После ранения Иван год провел в госпиталях
На прорыве обороны Берлина атаки шли одна за одной. Я крепенький был, далеко бросал гранаты в танки. В одном из боев 26 апреля одну лимонку кинул, вторую и в ту же секунду закрутился на левой ноге и упал – открыли огонь по мне. Одна пуля попала в левую ногу в мягкую ткань, а две другие – в правую, раздробили кость на 12 сантиметров.


Дотянули меня за руки до палатки, погрузили на повозку, закрутили ноги бинтами и повезли на «Икарусе» в Тюбинген в госпиталь. А оттуда 9 мая направили на железнодорожный вокзал, чтобы перевезти в другую больницу.
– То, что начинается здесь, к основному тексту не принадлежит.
Lemma on_miss_end E k t a w :
  exists r w', on_miss E k t a w = (r, w')
    /\ miss_end E k w r w'
    /\ (r = Raise RateLimitError <-> rate_limited E (search_query t a)).
Proof.
  unfold on_miss, try_except, get_lyrics_body, rate_limited.
  assert (N : forall w1, files w1 = files w ->
    forall l msg, exists w',
      (logger l msg;; _write_cache E k not_found_marker;; mret VNone) w1 = (Ok VNone, w')
      /\ miss_end E k w (Ok VNone) w').
  { intros w1 Hf l msg.
    destruct (negative_tail E k l msg w1) as (w' & Ht & _ & H1 & H2).
    exists w'. split; [exact Ht|]. apply miss_end_negative; rewrite <- Hf; assumption. }
  destruct (session E (search_query t a)) as [[code body]|e] eqn:HS.
  - destruct (Z.eq_dec code 429%Z) as [->|Hc].
    + rewrite (bind_raise _ _ _ _ _ (search_song_rate_limit E t a w body HS)).
      do 2 eexists. split; [reflexivity|].
      split; [constructor; reflexivity|]. split; eauto.
    + assert (NR : ~ ((exists b, Ok (code, body) = Ok (429%Z, b))
                      \/ Ok (code, body) = Raise (A := Z * option value) RateLimitError)).
      { intros [[b Hb] | Hb]; congruence. }
      destruct (search_song_no_rate_limit E t a w code body HS Hc)
        as (r & w1 & Hs & Hf & Hcl & Hr).
      destruct Hr as [-> | [-> | (u & ti & ar & ->)]].
      * rewrite (bind_raise _ _ _ _ _ Hs).
        destruct (N w1 Hf WARNING (py "Failed to get lyrics")) as (w' & -> & Hm).
        exists (Ok VNone), w'. split; [reflexivity|]. split; [exact Hm|].
        split; [discriminate | intros H; now destruct NR].
      * rewrite (bind_ok _ _ _ _ _ Hs). cbn [truthy negb].
        destruct (N w1 Hf INFO (py "Song not found on Genius")) as (w' & -> & Hm).
        exists (Ok VNone), w'. split; [reflexivity|]. split; [exact Hm|].
        split; [discriminate | intros H; now destruct NR].
      * rewrite (bind_ok _ _ _ _ _ Hs). rewrite song_dict_truthy. cbn [negb].
        rewrite (bind_ok _ _ w1 u w1) by reflexivity.
        destruct (fetch_lyrics_outcome E u w1) as (r & w2 & Hfl & Hf2 & Hc2 & Hr).
        destruct Hr as [-> | [s ->]].
        -- rewrite (bind_raise _ _ _ _ _ Hfl).
           assert (Hf2' : files w2 = files w) by congruence.
           destruct (N w2 Hf2' WARNING (py "Failed to get lyrics")) as (w' & -> & Hm).
           exists (Ok VNone), w'. split; [reflexivity|]. split; [exact Hm|].
           split; [discriminate | intros H; now destruct NR].
        -- rewrite (bind_ok _ _ _ _ _ Hfl).
           rewrite (bind_ok _ _ w2 u w2) by reflexivity.
           rewrite (bind_ok _ _ w2 ti w2) by reflexivity.
           rewrite (bind_ok _ _ w2 ar w2) by reflexivity.
           match goal with |- context [_write_cache E k ?d] =>
             destruct (write_cache_written E k d w2) as (w3 & Hw & _ & H1 & H2)
           end.
           rewrite (bind_ok _ _ _ _ _ Hw). cbn.
           do 2 eexists. split; [reflexivity|]. split.
           ++ apply (miss_stored E k w
                       [(py "lyrics", VStr s); (py "url", u); (py "title", ti);
                        (py "artist", ar)]); cbn [files];
                rewrite <- Hf, <- Hf2; assumption.
           ++ split; [discriminate | intros H; now destruct NR].
  - destruct (decide (e = RateLimitError)) as [->|He].
    + rewrite (bind_raise _ _ _ _ _ (search_song_reraises E t a w HS)).
      do 2 eexists. split; [reflexivity|].
      split; [constructor; reflexivity|]. split; eauto.
    + destruct (search_song_transport_error E t a w e HS He) as (w1 & Hs & Hf & _).
      rewrite (bind_raise _ _ _ _ _ Hs).
      destruct (N w1 Hf WARNING (py "Failed to get lyrics")) as (w' & -> & Hm).
      exists (Ok VNone), w'. split; [reflexivity|]. split; [exact Hm|].
      split; [discriminate | intros [[b Hb] | Hb]; congruence].
Qed.

Lemma get_lyrics_hit E title artist w d :
  files w !! _get_cache_key title artist = Some (Stored (VDict d)) ->
  exists w', get_lyrics E title artist w = (Ok (entry_outcome d), w')
             /\ calls w' = calls w /\ files w' = files w.
Proof.
  intros H. unfold get_lyrics. cbv zeta.
  rewrite (bind_ok _ _ _ _ _ (read_cache_stored _ _ _ H)).
  unfold entry_outcome, mbind, io_bind, lift, value_get, logger.
  destruct (truthy (default VNone (dict_get d (py "not_found")))); cbn; eauto.
Qed.

Lemma get_lyrics_repeat E title artist w v w1 :
  write_faults E (_get_cache_key title artist) = None ->
  get_lyrics E title artist w = (Ok v, w1) ->
  exists w2, get_lyrics E title artist w1 = (Ok v, w2) /\ calls w2 = calls w1.
Proof.
  intros HW H. set (k := _get_cache_key title artist) in *.
  assert (Hit : exists d, files w1 !! k = Some (Stored (VDict d)) /\ entry_outcome d = v).
  { destruct (files w !! k) as [[|cached]|] eqn:F.
    - rewrite (get_lyrics_miss E _ _ _ _ (read_cache_corrupt _ _ F)) in H.
      destruct (on_miss_end E k title artist
                  {| files := files w;
                     log := log w ++ [(WARNING, py "Failed to read cache file")];
                     calls := calls w |}) as (r & w' & Hm & He & _).
      fold k in H. rewrite Hm in H. injection H as -> ->.
      inversion He as [|d w'' H1 H2]; subst. exists d.
      rewrite (H1 HW). cbn [files]. now rewrite lookup_insert_eq.
    - destruct cached as [| | | | |d];
        try (unfold get_lyrics in H; cbv zeta in H; fold k in H;
             rewrite (bind_ok _ _ _ _ _ (read_cache_stored _ _ _ F)) in H;
             discriminate).
      + rewrite (get_lyrics_miss E _ _ _ _ (read_cache_stored _ _ _ F)) in H.
        destruct (on_miss_end E k title artist w) as (r & w' & Hm & He & _).
        fold k in H. rewrite Hm in H. injection H as -> ->.
        inversion He as [|d w'' H1 H2]; subst. exists d.
        rewrite (H1 HW). now rewrite lookup_insert_eq.
      + destruct (get_lyrics_hit E title artist w d F) as (w' & Hh & _ & Hf).
        rewrite Hh in H. injection H as <- <-. exists d. now rewrite Hf.
    - rewrite (get_lyrics_miss E _ _ _ _ (read_cache_missing _ _ F)) in H.
      destruct (on_miss_end E k title artist w) as (r & w' & Hm & He & _).
      fold k in H. rewrite Hm in H. injection H as -> ->.
      inversion He as [|d w'' H1 H2]; subst. exists d.
      rewrite (H1 HW). now rewrite lookup_insert_eq. }
  destruct Hit as (d & F1 & <-).
  destruct (get_lyrics_hit E title artist w1 d F1) as (w2 & Hh & Hc & _).
  exists w2. split; assumption.
Qed.

Lemma get_lyrics_corrupt_as_missing E title artist w w0 :
  files w !! _get_cache_key title artist = Some Corrupt ->
  files w0 !! _get_cache_key title artist = None ->
  (get_lyrics E title artist w).1 = (get_lyrics E title artist w0).1.
Proof.
  intros F F0.
  rewrite (get_lyrics_miss E _ _ _ _ (read_cache_corrupt _ _ F)).
  rewrite (get_lyrics_miss E _ _ _ _ (read_cache_missing _ _ F0)).
  now apply agree_on_miss.
Qed.

Lemma get_lyrics_write_faults E E' title artist w :
  session E' = session E -> pages E' = pages E ->
  (get_lyrics E' title artist w).1 = (get_lyrics E title artist w).1.
Proof.
  intros HS HP.
  destruct (read_cache_returns (_get_cache_key title artist) w) as (v & w' & HR & _).
  destruct v as [| | | | |].
  1:{ rewrite !(get_lyrics_miss _ _ _ _ _ HR). now apply agree_on_miss. }
  all: unfold get_lyrics; cbv zeta; rewrite !(bind_ok _ _ _ _ _ HR); reflexivity.
Qed.

(** *** A rate limit that lasts *)

Lemma send_exhausted server :
  (forall j, exists body, server j = Status 429 body) ->
  forall n k, send n k server = Raise RequestException.
Proof.
  intros H n. induction n as [|n IH]; intros k; cbn [send];
    destruct (H k) as [body ->];
    (rewrite bool_decide_eq_true_2 by apply list_elem_of_here);
    [reflexivity | apply IH].
Qed.

(** The session that [_create_session] builds never hands back a status of
    the force list: the test [status_code == 429] of [search_song] is never
    true behind it. *)
Lemma send_not_forced server n : forall k code body,
  send n k server = Ok (code, body) -> code ∉ status_forcelist.
Proof.
  induction n as [|n IH]; intros k code body; cbn [send];
    (destruct (server k) as [c b|];
     [destruct (bool_decide (c ∈ status_forcelist)) eqn:D;
      [|intros [= <- <-]; now apply bool_decide_eq_false in D] |]);
    first [discriminate | apply IH].
Qed.

Lemma send_raises server n : forall k e,
  send n k server = Raise e -> e = RequestException.
Proof.
  induction n as [|n IH]; intros k e; cbn [send];
    (destruct (server k) as [c b|];
     [destruct (bool_decide (c ∈ status_forcelist)); [|discriminate] |]);
    first [congruence | apply IH].
Qed.

Lemma on_miss_transport_error E k t a w e :
  session E (search_query t a) = Raise e -> e <> RateLimitError ->
  exists w', on_miss E k t a w = (Ok VNone, w')
    /\ (write_faults E k = None ->
        files w' = <[k := Stored not_found_marker]> (files w)).
Proof.
  intros HS He. unfold on_miss, try_except, get_lyrics_body.
  destruct (search_song_transport_error E t a w e HS He) as (w1 & Hs & Hf & _).
  rewrite (bind_raise _ _ _ _ _ Hs).
  destruct (negative_tail E k WARNING (py "Failed to get lyrics") w1)
    as (w' & -> & _ & H1 & _).
  exists w'. split; [reflexivity|]. rewrite <- Hf. exact H1.
Qed.

(** When [self._session.get] does hand back a response with status 429, as
    under a mocked session, [get_lyrics] raises [RateLimitError] on a miss and
    stores nothing. *)
Lemma get_lyrics_429_response E title artist w body :
  session E (search_query title artist) = Ok (429%Z, body) ->
  files w !! _get_cache_key title artist = None ->
  exists w', get_lyrics E title artist w = (Raise RateLimitError, w')
             /\ files w' = files w.
Proof.
  intros HS F.
  rewrite (get_lyrics_miss E _ _ _ _ (read_cache_missing _ _ F)).
  destruct (on_miss_end E (_get_cache_key title artist) title artist w)
    as (r & w' & Hm & He & Hr).
  assert (r = Raise RateLimitError) as -> by (apply Hr; left; eauto).
  exists w'. split; [exact Hm|]. now inversion He.
Qed.

(** With the session the code builds, no run of [get_lyrics] on a miss
    raises [RateLimitError]. *)
Lemma create_session_never_rate_limit E endpoint title artist w :
  session E = _create_session endpoint ->
  files w !! _get_cache_key title artist = None ->
  exists v w', get_lyrics E title artist w = (Ok v, w').
Proof.
  intros HS F.
  rewrite (get_lyrics_miss E _ _ _ _ (read_cache_missing _ _ F)).
  destruct (on_miss_end E (_get_cache_key title artist) title artist w)
    as (r & w' & Hm & He & Hr).
  rewrite Hm. destruct r as [v|e]; [eauto|]. exfalso.
  assert (e = RateLimitError) as ->.
  { clear Hr Hm. remember (Raise e) as r eqn:Er.
    destruct He; [congruence | discriminate]. }
  destruct (proj1 Hr eq_refl) as [[body Hb] | Hb];
    rewrite HS in Hb; unfold _create_session in Hb.
  - apply send_not_forced in Hb. apply Hb. apply list_elem_of_here.
  - apply send_raises in Hb. discriminate.
Qed.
Лежу в вагоне и вдруг слышу – стрельба началась, подумал, что группировка вражеская прорвалась. Кричу: «Дайте автомат, буду стрелять по врагам». Оказалось, это был салют в честь Победы.
Госпиталь
В госпитале во Франк-фурте-на-Одере меня с температурой под 40 положили на операцион­ный стол. Планировали ампутацию. Два санитара надели смирительную рубашку, дали наркоз и говорят – считай! Начинаю отключаться и понимаю, что сейчас мне придет конец. Собрался с силами, хоп – и вырвался, откинул руки медсестры! А хирург и говорит: «Такой хлопец молодой и сильный, да без ног останется. Нехорошо. Война закончилась, раненых не будет, пусть полежит у нас, выходим!» Сделал операцию. После наркоза спрашиваю у ребят в палате: «Хлопцы! Торчат ли у меня пальцы на правой ноге?» А они: «Торчат!» Я обрадовался, что ноги на месте. Медсестре Марусе, которая меня выхаживала, трофейное кольцо подарил на память.

Только через год вернулся на родину, окончил курсы, работал в Климовичах. Там встретил будущую жену, и в 1948 году мы поженились. Дети, двое внуков, трое правнуков выросли на моих историях о войне. Осколки пули и дырка в ноге беспокоили всю жизнь, вскрывались раны, снились ночные кошмары, часто вскакивал с постели с криками от боли, звал «В атаку!». Такое не забывается.